Family returns in Harrington’s next short, On the Edge, though in actual roles—as he had cast his parents in the short drama where a man grabs a roll of wool from a knitting woman on a porch and makes off with it, only to also meet an earlier-than-expected end. Death preoccupied Harrington throughout his first two decades of filmmaking, each film a reminder of the fragility of dreams, and of love. In The Assignation a masked man in Venice, Italy, winds his way through the canals in his search for his paramour. Once he finds her, we can only assume what comes next.
From here Harrington took a massive side turn before resuming this obsession in The Wormwood Star by documenting artwork, poetry and the personage of Marjorie Cameron, already a fixture in the underground avant-garde set, having previously appeared prominently in Kenneth Anger’s Inauguration of the Pleasure Dome. Her face is unlike most faces, unlike most women, and her hairline easily delineates her person, which Harrington draws quick attention to with his particular camera placements and framing.
Marjorie is quite definitely a woman of “magick.” The objects in her studio, her manner of dress, hair, makeup—and, of course, of presentation—tell all who care to know that she is working in the world of the occult. Already deep in the teachings of Aleister Crowley, picked up from her husband and Ordo Templi Orientis lodge head, Jack Parsons, a friend of L. Ron Hubbard no less, she is a woman of strength and knowledge. Harrington mostly documents Cameron and her art, with music providing the more otherworldly element though he jumps into a pre-Polanski‘s Macbeth effect by training his camera on Cameron’s mirror reflection, wanting to take us in her world Alice in Wonderland-style. The woman obviously had an influence; his first feature film brought her along as a most mysterious figure whose presence is never fully revealed.
Night Tide is the amalgam of the underground and avant-garde filmmaker’s obsessions until the time in his life when Hollywood broke that all apart and he refashioned himself as the maker of more directly narrative films. Every element of his previous work pops up again in this story fantastique of a young man who has fallen in love with a circus attraction, Mora, a woman who appears to be a mermaid. Portrayed by then twenty-five-year-old Dennis Hopper, the character of the bewitched young man is perfectly written as a sailor, and played with a naivete that suits the job. Hopper keeps his man attuned to the off-kilter behavior of his love while blotting out the townspeople’s gossip about her being a strange sort of murderer, luring men in only to kill them. Dennis Hopper’s Johnny Drake refuses to believe it.

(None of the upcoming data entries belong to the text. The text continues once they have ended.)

Lemma first_of_elem (l : list nat) : first_of l = [] \/ exists k, k ∈ l /\ first_of l = [k].
Proof. destruct l as [|k l]; [by left|]. right. exists k. split; [by left|done]. Qed.

Lemma next_target m :
  find_items m <> [] ->
  exists k, k ∈ find_items m /\ forall s : ac, ac_menu s = m -> next has_scroll None s = focus has_scroll None [k] s.
Proof.
  intros Hne. unfold next, move.
  assert (Hfirst : exists k, k ∈ find_items m /\ first_of (find_items m) = [k]).
  { destruct (first_of_elem (find_items m)) as [H|H]; [|exact H]. by destruct (find_items m). }
  set (nx := match active m with Some ks => first_of (nextAll m ks) | None => [] end).
  assert (Hnx : nx = [] \/ exists k, k ∈ find_items m /\ nx = [k]).
  { unfold nx. destruct (active m) as [ks|]; [|by left].
    destruct (first_of_elem (nextAll m ks)) as [H|(k & Hk & H)]; [by left|right]. exists k. split; [|done].
    unfold nextAll in Hk. destruct ks as [|a ks]; [by apply elem_of_nil in Hk|].
    destruct (bool_decide (a ∈ find_items m)); [|by apply elem_of_nil in Hk]. by eapply after_keys. }
  destruct Hfirst as (k & Hk & Hf). destruct Hnx as [Hn|(k' & Hk' & Hn)].
  - exists k. split; [done|]. intros s Hs. rewrite menu_step_eq. cbn [menu_of the_ac_client ac_client]. rewrite Hs.
    fold nx. rewrite Hn, Hf. done.
  - exists k'. split; [done|]. intros s Hs. rewrite menu_step_eq. cbn [menu_of the_ac_client ac_client]. rewrite Hs.
    fold nx. rewrite Hn. done.
Qed.

(** The state in which the suggestions have been rendered. *)
Definition rendered (items : list item) (s : ac) : ac :=
  foldl rendered_one (s <| ac_menu := (ac_menu s) <| entries := [] |> |> <| item_data := [] |>) items.

Lemma rendered_ok items s :
  (item_data (rendered items s)).*2 = items /\
  find_items (ac_menu (rendered items s)) = (item_data (rendered items s)).*1 /\
  forall k, k ∈ find_items (ac_menu (rendered items s)) -> has_data (rendered items s) k.
Proof.
  unfold rendered. destruct (rendered_content items (s <| ac_menu := (ac_menu s) <| entries := [] |> |> <| item_data := [] |>)) as [H1 H2].
  split_and!; [exact H1|by apply H2|]. apply rendered_data. by intros k ?%elem_of_nil.
Qed.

The joy Harrington must have had helming Night Tide is evident in his homage to his friend Maya Deren, even including a bizarre dance of Mora’s that is gentle yet obscure, with a fire lighting her and tribespeople on the beach drumming along to her movements. And he also takes the sole character of The Wormwood Star, Marjorie Cameron, and gives her such a mysterious role, appearing here and there throughout the film, that even at the end of the film her machinations are not fully explained.

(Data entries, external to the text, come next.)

(* ===== verification/Spinner.v ===== *)
(** [$.ui.spinner] (jquery-ui.js): a field whose number goes up and down by keys,
    buttons, the mouse wheel and methods, and keeps going while a key or a
    button is held.

    The value that is written is always adjusted: put on the grid of steps above
    the minimum, freed of the noise of binary arithmetic, and clamped. *)
From S2P Require Import Prelude JsNumber JsMath JsString.

(** ** State *)

(** [options.incremental] *)
Inductive increments := Accelerating | Constant | Custom (f : Z -> number).

(** What the widget triggers. *)
Inductive sp_event := EStart | ESpin (value : number) | EStop | EChange.

(** What a timer does: spin again, end a turn of the wheel, and the two checks
    that follow a press of the mouse on a button. *)
Inductive sp_job :=
  | Again (steps : number)
  | WheelEnd
  | CheckFocus (previous : jstr)
  | SetPrevious (previous : jstr).

Record spinner := {
  text : jstr;                       (* the value of the element *)
  focused : bool;                    (* the element is the active element *)
  previous : jstr;
  cancelBlur : bool;
  spinning : bool;
  counter : Z;                       (* 0 when undefined *)
  timer : option nat;
  mousewheelTimer : option nat;
  timers : list (nat * sp_job);
  next_timer : nat;
  max : option number;
  min : option number;
  step : option number;
  page : number;
  incremental : increments;
  sp_disabled : bool;
  aria_now : option number;          (* aria-valuenow, -min and -max *)
  aria_min : option number;
  aria_max : option number;
  log : list sp_event;               (* what was triggered *)
}.
#[export] Instance eta_spinner : Eta spinner := fun s => {|
  text := text s; focused := focused s; previous := previous s; cancelBlur := cancelBlur s;
  spinning := spinning s; counter := counter s; timer := timer s; mousewheelTimer := mousewheelTimer s;
  timers := timers s; next_timer := next_timer s; max := max s; min := min s; step := step s;
  page := page s; incremental := incremental s; sp_disabled := sp_disabled s; aria_now := aria_now s;
  aria_min := aria_min s; aria_max := aria_max s; log := log s |}.

Definition zero : number := S754_zero false.
Definition one : number := num_of_Z 1.
(** A number where a missing one counts as 0, and [n || 0], [n || 1]. *)
Definition or_zero (o : option number) : number := default zero o.
Definition is_falsy (n : number) : bool := is_nan n || num_eqb n zero.
Definition or_one (o : option number) : number :=
  match o with Some n => if is_falsy n then one else n | None => one end.

(** ** Numbers *)

(** [_increment( i )] *)
Definition increment (s : spinner) (i : Z) : number :=
  match incremental s with
  | Accelerating =>
      let n := num_of_Z i in
      num_floor (num_add (num_add (num_sub (num_div (num_mul (num_mul n n) n) (num_of_Z 50000))
                                           (num_div (num_mul n n) (num_of_Z 500)))
                                  (num_div (num_mul (num_of_Z 17) n) (num_of_Z 200)))
                         one)
  | Constant => one
  | Custom f => f i
  end.

(** [_precision]; a missing step has no [toString]. *)
Definition precision (s : spinner) : result Z :=
  match step s with
  | None => Throw TypeError
  | Some st => Ok (match min s with Some m => Z.max (decimals st) (decimals m) | None => decimals st end)
  end.

(** [value > max], [value < min] for an option that may be null. *)
Definition above_max (s : spinner) (v : number) : bool := match max s with Some m => num_ltb m v | None => false end.
Definition below_min (s : spinner) (v : number) : bool := match min s with Some m => num_ltb v m | None => false end.

(** The end of [_adjustValue] *)
Definition clamp (s : spinner) (v : number) : number :=
  if above_max s v then default v (max s) else if below_min s v then default v (min s) else v.

(** [_adjustValue] *)
Definition adjustValue (s : spinner) (value : number) : result number :=
  let base := or_zero (min s) in
  let aboveMin := num_sub value base in
  let aboveMin := num_mul (num_round (num_div aboveMin (or_zero (step s)))) (or_zero (step s)) in
  let value := num_add base aboveMin in
  p ← precision s;
  mret (clamp s (parse_fixed p value)).

Section Spinner.
(** The text of a number and the number of a text, as the language converts
    them; and whether the page lets an event go on. *)
Context (to_text : number -> jstr) (of_text : jstr -> number).
Context (allows : sp_event -> spinner -> bool).

Definition upd (f : spinner -> spinner) : eff spinner unit := modify f.

Definition trigger (e : sp_event) : eff spinner bool :=
  s ← get; upd (fun s => s <| log := log s ++ [e] |>) ;; mret (allows e s).

(** [this._delay( job )], with the identifier of the timer. *)
Definition delay (j : sp_job) : eff spinner nat :=
  s ← get;
  upd (fun s => s <| timers := timers s ++ [(next_timer s, j)] |> <| next_timer := S (next_timer s) |>) ;;
  mret (next_timer s).
Definition clear (id : option nat) (s : spinner) : spinner :=
  s <| timers := List.filter (fun p => negb (bool_decide (Some p.1 = id))) (timers s) |>.

(** [_parse] of a number, of a text, and [value()] *)
Definition parse_number (n : number) : option number := if is_nan n then None else Some n.
Definition parse_text (t : jstr) : option number :=
  match t with [] => None | _ => parse_number (of_text t) end.
Definition value (s : spinner) : option number := parse_text (text s).

(** [_refresh] *)
Definition refresh : eff spinner unit :=
  upd (fun s => s <| aria_min := min s |> <| aria_max := max s |> <| aria_now := value s |>).

(** [_value( value )] of a number and of a text; [allowAny] skips the
    adjustment. *)
Definition set_number (v : number) : eff spinner unit :=
  s ← get;
  v ← (match parse_number v with Some p => lift (adjustValue s p) | None => mret v end);
  upd (fun s => s <| text := to_text v |>) ;; refresh.
Definition set_text (t : jstr) (allowAny : bool) : eff spinner unit :=
  s ← get;
  t ← (match parse_text t with
       | Some p => v ← (if allowAny then mret p else lift (adjustValue s p)); mret (to_text v)
       | None => mret t
       end);
  upd (fun s => s <| text := t |>) ;; refresh.

(** [isValid] *)
Definition isValid (s : spinner) : result bool :=
  match value s with
  | None => mret false
  | Some v => w ← adjustValue s v; mret (num_eqb v w)
  end.

(** ** Spinning *)

(** [_start] *)
Definition start : eff spinner bool :=
  s ← get;
  go ← (if spinning s then mret true else trigger EStart);
  if negb go then mret false
  else
    upd (fun s => s <| counter := if counter s =? 0 then 1 else counter s |> <| spinning := true |>) ;;
    mret true.

(** [_stop] *)
Definition stop : eff spinner unit :=
  s ← get;
  if negb (spinning s) then mret tt
  else
    upd (fun s => clear (timer s) s) ;;
    upd (fun s => clear (mousewheelTimer s) s) ;;
    upd (fun s => s <| counter := 0 |> <| spinning := false |>) ;;
    trigger EStop ;; mret tt.

(** [_spin( step )] *)
Definition spin (st : number) : eff spinner unit :=
  s ← get;
  let v := match value s with Some v => if is_falsy v then zero else v | None => zero end in
  upd (fun s => s <| counter := if counter s =? 0 then 1 else counter s |>) ;;
  s ← get;
  v ← lift (adjustValue s (num_add v (num_mul st (increment s (counter s)))));
  go ← (if spinning s then trigger (ESpin v) else mret true);
  if (go : bool) then set_number v ;; upd (fun s => s <| counter := counter s + 1 |>) else mret tt.

(** [_repeat( i, steps )]; the time does not matter here. *)
Definition repeat_ (steps : number) : eff spinner unit :=
  upd (fun s => clear (timer s) s) ;;
  id ← delay (Again steps);
  upd (fun s => s <| timer := Some id |>) ;;
  s ← get;
  spin (num_mul steps (or_zero (step s))).

(** ** Methods *)

(** [spinnerModifer( fn )] *)
Definition modifier (fn : eff spinner unit) : eff spinner unit :=
  s ← get;
  fn ;; refresh ;;
  s' ← get;
  if bool_decide (text s = text s') then mret tt else trigger EChange ;; mret tt.

Definition _stepUp (steps : option number) : eff spinner unit :=
  go ← start;
  if (go : bool) then s ← get; spin (num_mul (or_one steps) (or_zero (step s))) ;; stop else mret tt.
Definition _stepDown (steps : option number) : eff spinner unit :=
  go ← start;
  if (go : bool) then s ← get; spin (num_mul (or_one steps) (num_opp (or_zero (step s)))) ;; stop else mret tt.
Definition stepUp (steps : option number) : eff spinner unit := modifier (_stepUp steps).
Definition stepDown (steps : option number) : eff spinner unit := modifier (_stepDown steps).
Definition pageUp (pages : option number) : eff spinner unit :=
  modifier (s ← get; _stepUp (Some (num_mul (or_one pages) (page s)))).
Definition pageDown (pages : option number) : eff spinner unit :=
  modifier (s ← get; _stepDown (Some (num_mul (or_one pages) (page s)))).
Definition value_number (v : number) : eff spinner unit := modifier (set_number v).
Definition value_text (t : jstr) : eff spinner unit := modifier (set_text t false).

(** [_setOption]: a text is parsed.  [culture] and [numberFormat] rewrite the
    field, without the library Globalize as the plain number. *)
Inductive sp_option :=
  | OMax (v : option number) | OMaxText (t : jstr)
  | OMin (v : option number) | OMinText (t : jstr)
  | OStep (v : option number) | OStepText (t : jstr)
  | OPage (v : number)
  | OIncremental (i : increments)
  | OFormat
  | ODisabled (v : bool).
Definition setOption (o : sp_option) : eff spinner unit :=
  match o with
  | OMax v => upd (fun s => s <| max := v |>)
  | OMaxText t => upd (fun s => s <| max := parse_text t |>)
  | OMin v => upd (fun s => s <| min := v |>)
  | OMinText t => upd (fun s => s <| min := parse_text t |>)
  | OStep v => upd (fun s => s <| step := v |>)
  | OStepText t => upd (fun s => s <| step := parse_text t |>)
  | OPage v => upd (fun s => s <| page := v |>)
  | OIncremental i => upd (fun s => s <| incremental := i |>)
  | OFormat => upd (fun s => s <| text := match value s with Some v => to_text v | None => [] end |>)
  | ODisabled v => upd (fun s => s <| sp_disabled := v |>)
  end.
Definition setOptions (os : list sp_option) : eff spinner unit := modifier (for_each setOption os).

(** [_create] on an element with a text; options given as texts have been
    parsed. *)
Definition create_spinner (t : jstr) (mn mx st : option number) (pg : number) (inc : increments) : spinner :=
  snd ((set_text t true ;; refresh) {|
    text := t; focused := false; previous := []; cancelBlur := false; spinning := false; counter := 0;
    timer := None; mousewheelTimer := None; timers := []; next_timer := 0; max := mx; min := mn; step := st;
    page := pg; incremental := inc; sp_disabled := false; aria_now := None; aria_min := None; aria_max := None;
    log := [] |}).

(** ** Events *)

(** A handler bound by [_on] does nothing while the widget is disabled. *)
Definition handler (h : eff spinner unit) : eff spinner unit :=
  s ← get; if sp_disabled s then mret tt else h.

(** [_keydown]; the result says whether the default action is prevented. *)
Definition keydown (code : Z) : eff spinner bool :=
  s ← get;
  if code =? 38 then repeat_ one ;; mret true
  else if code =? 40 then repeat_ (num_opp one) ;; mret true
  else if code =? 33 then repeat_ (page s) ;; mret true
  else if code =? 34 then repeat_ (num_opp (page s)) ;; mret true
  else mret false.
Definition on_keydown (code : Z) : eff spinner unit :=
  go ← start; if (go : bool) then keydown code ;; mret tt else mret tt.

Definition on_focus : eff spinner unit := upd (fun s => s <| previous := text s |>).
Definition give_focus : eff spinner unit := upd (fun s => s <| focused := true |>) ;; handler on_focus.
Definition on_blur : eff spinner unit :=
  s ← get;
  if cancelBlur s then upd (fun s => s <| cancelBlur := false |>)
  else
    stop ;; refresh ;;
    s ← get;
    if bool_decide (previous s = text s) then mret tt else trigger EChange ;; mret tt.

(** [mousewheel] *)
Definition on_wheel (delta : Z) : eff spinner unit :=
  if delta =? 0 then mret tt
  else
    s ← get;
    go ← (if spinning s then mret true else start);
    if negb go then mret tt
    else
      spin (num_mul (if 0 <? delta then one else num_opp one) (or_zero (step s))) ;;
      upd (fun s => clear (mousewheelTimer s) s) ;;
      id ← delay WheelEnd;
      upd (fun s => s <| mousewheelTimer := Some id |>).

(** [checkFocus] of a press on a button. *)
Definition checkFocus (prev : jstr) : eff spinner unit :=
  s ← get;
  if focused s then mret tt
  else
    give_focus ;;
    upd (fun s => s <| previous := prev |>) ;;
    delay (SetPrevious prev) ;; mret tt.

Definition direction (up : bool) : number := if up then one else num_opp one.
(** ["mousedown .ui-spinner-button"] *)
Definition on_button (up : bool) : eff spinner unit :=
  s ← get;
  let prev := if focused s then previous s else text s in
  checkFocus prev ;;
  upd (fun s => s <| cancelBlur := true |>) ;;
  delay (CheckFocus prev) ;;
  go ← start;
  if (go : bool) then repeat_ (direction up) else mret tt.
(** ["mouseenter .ui-spinner-button"]; [active] is the button's class
    ui-state-active. *)
Definition on_enter (up active : bool) : eff spinner unit :=
  if negb active then mret tt
  else go ← start; if (go : bool) then repeat_ (direction up) else mret tt.

Definition run_job (j : sp_job) : eff spinner unit :=
  match j with
  | Again steps => repeat_ steps
  | WheelEnd => s ← get; if spinning s then stop else mret tt
  | CheckFocus prev => upd (fun s => s <| cancelBlur := false |>) ;; checkFocus prev
  | SetPrevious prev => upd (fun s => s <| previous := prev |>)
  end.
Definition fire (id : nat) : eff spinner unit :=
  s ← get;
  match list_find (fun p => p.1 = id) (timers s) with
  | Some (_, (_, j)) => upd (clear (Some id)) ;; run_job j
  | None => mret tt
  end.

(** What can happen. *)
Inductive sp_input :=
  | Keydown (code : Z) | Keyup
  | Type_ (t : jstr)                      (* the user changes the text *)
  | FocusIn | FocusOut
  | Wheel (delta : Z)
  | ButtonDown (up : bool) | ButtonUp | ButtonEnter (up active : bool) | ButtonLeave
  | Fire (id : nat)
  | StepUp (steps : option number) | StepDown (steps : option number)
  | PageUp (pages : option number) | PageDown (pages : option number)
  | ValueNumber (v : number) | ValueText (t : jstr)
  | SetOptions (os : list sp_option).

Definition sp_step (i : sp_input) : eff spinner unit :=
  match i with
  | Keydown code => handler (on_keydown code)
  | Keyup | ButtonUp | ButtonLeave => handler stop
  | Type_ t => upd (fun s => s <| text := t |>)
  | FocusIn => give_focus
  | FocusOut => upd (fun s => s <| focused := false |>) ;; handler on_blur
  | Wheel delta => handler (on_wheel delta)
  | ButtonDown up => handler (on_button up)
  | ButtonEnter up active => handler (on_enter up active)
  | Fire id => fire id
  | StepUp n => stepUp n
  | StepDown n => stepDown n
  | PageUp n => pageUp n
  | PageDown n => pageDown n
  | ValueNumber v => value_number v
  | ValueText t => value_text t
  | SetOptions os => setOptions os
  end.
Definition sp_run (inputs : list sp_input) (s : spinner) : spinner := foldl (fun s i => snd (sp_step i s)) s inputs.
End Spinner.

Mysterious women, voodoo entities, wanderings, dreams, pursuits. Curtis Harrington was master of his own magical acts, which propelled him into the world of Hollywood and television horror, forging enduring classics of those genres. Yet his most personal works, his short films and first feature, carry his strongest trademarks, and remain his triumphs as much as his more well-known long-form narratives.